> [Your assignment]:
Please copy each line of the records below that includes the word "exact".

--- Data extracts Enclosed Below ---

Create HintDb keeps.
#[local] Hint Resolve keeps_ret keeps_deref keeps_gets keeps_tell keeps_get_conn : keeps.
Ltac keeps_step :=
  first [solve [eauto with keeps] | apply keeps_set_conn; intros ?; by split_and!].
Ltac keeps_bind := eapply keeps_bind; [keeps_step|intros ?].

Lemma keeps_send_loop fuel sent i c n a m b : keeps c n n (message_send_loop fuel sent i c a m b).
Proof.
  revert i m b. induction fuel as [|fuel IH]; intros i m b; [by intros s ? ? _ _|].
  cbn [message_send_loop]. do 3 keeps_bind. destruct b2 as [[[result g] m'] stream]. keeps_bind.
  destruct result; [do 3 keeps_bind|do 3 keeps_bind|]; eauto with keeps.
Qed.

Lemma keeps_send sent c n a m : keeps c n n (mrcp_server_agent_messsage_send sent (Some c) a m).
Proof.
  unfold mrcp_server_agent_messsage_send. keeps_bind. destruct (negb _); [eauto with keeps|apply keeps_send_loop].
Qed.

Lemma keeps_associate c n m : 1 < n -> keeps c n (n - 1) (mrcp_connection_channel_associate c m).
Proof.
  intros Hn s b s' Hs (k & E & Hk & Hlim) Hr.
  destruct (associate_ok c m s k Hs E Hk ltac:(lia)) as (s1 & k' & Er & Hs1 & E' & Hk' & Hle & _).
  rewrite Er in Hr. injection Hr as _ <-. split; [done|]. exists k'. split_and!; [done|congruence|lia].
Qed.

Lemma keeps_next c n : keeps c n n (modify (fun s : agent => s <| next_address := S (next_address s) |>)).
Proof.
  intros s b s' [W U] Ho [= _ <-]. split; [|exact Ho]. split; [|exact U].
  apply (wf_same None s); try done. simpl. lia.
Qed.

Lemma keeps_handler sent c n m status :
  1 < n -> keeps c n (n - 1) (mrcp_server_message_handler sent c m status).
Proof.
  intros Hn. assert (Hret : forall b : bool, keeps c n (n - 1) (ret b)).
  { intros r. by apply (keeps_weaken c n n); [apply keeps_ret|lia]. }
  destruct status, m as [m|]; cbn [mrcp_server_message_handler]; try apply Hret.
  - eapply keeps_bind; [by apply keeps_associate|intros [ch|]; [|eauto with keeps]].
    keeps_bind. eauto with keeps.
  - destruct (resource m); [|apply Hret]. apply (keeps_weaken c n n); [|lia].
    keeps_bind. eapply (keeps_bind c n n); [apply keeps_next|intros _].
    eapply keeps_bind; [apply keeps_send|intros ?; eauto with keeps].
Qed.

Lemma keeps_receive_loop fuel sent c n :
  Z.of_nat fuel < n -> keeps c n (n - Z.of_nat fuel) (message_receive_loop fuel sent c).
Proof.
  revert n. induction fuel as [|fuel IH]; intros n Hn.
  { apply (keeps_weaken c n n); [apply keeps_ret|lia]. }
  cbn [message_receive_loop]. do 3 keeps_bind. destruct b1 as [[[status m] p] st]. keeps_bind.
  eapply keeps_bind; [apply keeps_handler; lia|intros ?]. keeps_bind.
  destruct (apt_text_is_eos _).
  - eapply keeps_weaken; [apply keeps_ret|lia].
  - eapply keeps_weaken; [apply IH; lia|lia].
Qed.

Lemma close_keeps c s b s' :
  agent_ok s -> (exists k, connections s !! c = Some k /\ sock k = true) ->
  mrcp_server_agent_connection_close c s = Some (b, s') -> agent_ok s'.
Proof.
  intros Hs (k & E & Hk) Hr. destruct (close_ok c s k Hs E Hk) as (b0 & s0 & E0 & Hs0). congruence.
Qed.
(** A message of which there is room for the header is sent as a whole. *)
Lemma send_loop_message (f : mrcp_resource_factory_t R) m m1 r g a fuel sent c s k :
  mrcp_message_validate m = Some (true, m1) -> sendable f m1 r -> generator_idle g a ->
  connections s !! c = Some k -> conn_generator k = Some g -> tx_ready k ->
  (wire_room m1 < tx_buffer_size k + str_len (body m1))%nat -> Z.of_nat (wire_room m1) < 999999 ->
  (str_len (body m1) < fuel)%nat ->
  exists n, 0 <= n < 2 ^ 63 /\ n = Z.of_nat (length (message_wire m1 n)) /\
    sends_all sent 0 c a false (message_wire m1 n) s (message_send_loop fuel sent 0 c a m false s).
Proof.
  intros Hval Hm Hg E Eg Hk Hroom Hlim Hf.
  destruct (tx_stream_facts k Hk) as (W & Ad & Hb0 & Hp0 & He & Hl & Hmm).
  set (st := apt_text_stream_init (tx_buffer k) (tx_buffer_size k)) in *.
  destruct (generator_run_header f m m1 r Hval Hm g a st Hg W Ad) as
    (n & g1 & m2 & st1 & Er & Hn & Htxt & Hlen & Hgv & Hgm & Hgc & Hgs & W1 & Ad1 & Hbp & He1 & Een & Hml & Hfit);
    [lia..|].
  pose proof (send_body f m1 r Hm) as Wb. assert (Wl : length (str_text (body m1)) = str_len (body m1)) by exact Wb.
  exists n. split; [done|]. split; [by rewrite <-Htxt, length_app, Wl|].
  destruct fuel as [|fuel]; [lia|].
  destruct (Nat.eqb_spec (str_len (body m1)) 0) as [Hz|Hz].
  - assert (Hnil : str_text (body m1) = []) by (apply nil_length_inv; lia).
    rewrite Hnil, app_nil_r in Htxt.
    assert (Hbp' : (st_base st1 <= st_pos st1 <= tx_buffer_size k)%nat) by (unfold stream_wf in W1; lia).
    destruct (send_pass fuel sent 0 c a m false s k g _ g1 m2 st1 E Eg Hk Er Hbp')
      as (s' & k' & Ho & E' & Eg' & Hk' & Hsz & Hsk & Hrun); [lia|done|].
    rewrite Hrun. rewrite Htxt in Ho. eapply sends_last; try done; [|split; [done|by right]].
    rewrite <-Htxt. unfold message_text. rewrite length_drop, length_take. lia.
  - set (g2 := mk_mrcp_generator ((generator_base g1) <| generator_stage := APT_MESSAGE_STAGE_BODY |>)
                 (generator_factory g1)).
    destruct (generator_run_piece g2 a (m2 <| body := mk_str (str_buf (body m1)) 0 |>) (body m1) 0 st1)
      as (g' & m' & st' & Er' & Hb' & M & Hg'); try done; [lia|].
    change (generator_base g2) with ((generator_base g1) <| generator_stage := APT_MESSAGE_STAGE_BODY |>) in Er'.
    change (generator_factory g2) with (generator_factory g1) in Er'. rewrite <-Er in Er'. clear Er.
    rewrite drop_0, Nat.sub_0_r in *. cbn [Nat.add] in Hb'.
    set (room := (st_end st1 - st_pos st1)%nat) in *. set (d := take room (str_text (body m1))) in *.
    pose proof (emits_message_text _ _ _ M W1 Hbp) as Ht'.
    pose proof (emits_pos _ _ _ M) as P'. pose proof (emits_end _ _ _ M) as En'. pose proof (emits_wf _ _ _ M) as W'.
    destruct (emits_frame _ _ _ M) as (_ & B' & _ & _ & _ & Mm' & _).
    assert (Hbp' : (st_base st' <= st_pos st' <= tx_buffer_size k)%nat) by (unfold stream_wf in W'; lia).
    set (fits := (str_len (body m1) <=? room)%nat) in *.
    destruct (send_pass fuel sent 0 c a m false s k g _ g' m' st' E Eg Hk Er' Hbp')
      as (s' & k' & Ho & E' & Eg' & Hk' & Hsz & Hsk & Hrun); [lia|by destruct fits|].
    rewrite Hrun, Ht' in *. clear Hrun Er'.
    assert (Hdl : length d = Nat.min room (str_len (body m1))) by (unfold d; rewrite length_take; lia).
    assert (Hpl : (length (message_text st1 ++ d) <= tx_buffer_size k)%nat).
    { rewrite <-Ht'. unfold message_text. rewrite length_drop, length_take. lia. }
    destruct fits eqn:Hfits; unfold fits in Hfits.
    + apply Nat.leb_le in Hfits. rewrite <-Htxt.
      assert (Hd : d = str_text (body m1)) by (apply take_ge; lia). rewrite Hd in Ho, Hpl.
      eapply sends_last; done.
    + apply Nat.leb_gt in Hfits. rewrite <-Htxt, <-(take_drop room (str_text (body m1))), app_assoc. fold d.
      eapply sends_more; try done. assert (Hdr : room = length d) by lia. rewrite Hdr.
      eapply send_body_loop; try done; lia.
Qed.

--- End of Enclosed Data extracts ---

> [Response]:
  intros s b s' [W U] Ho [= _ <-]. split; [|exact Ho]. split; [|exact U].
  pose proof (send_body f m1 r Hm) as Wb. assert (Wl : length (str_text (body m1)) = str_len (body m1)) by exact Wb.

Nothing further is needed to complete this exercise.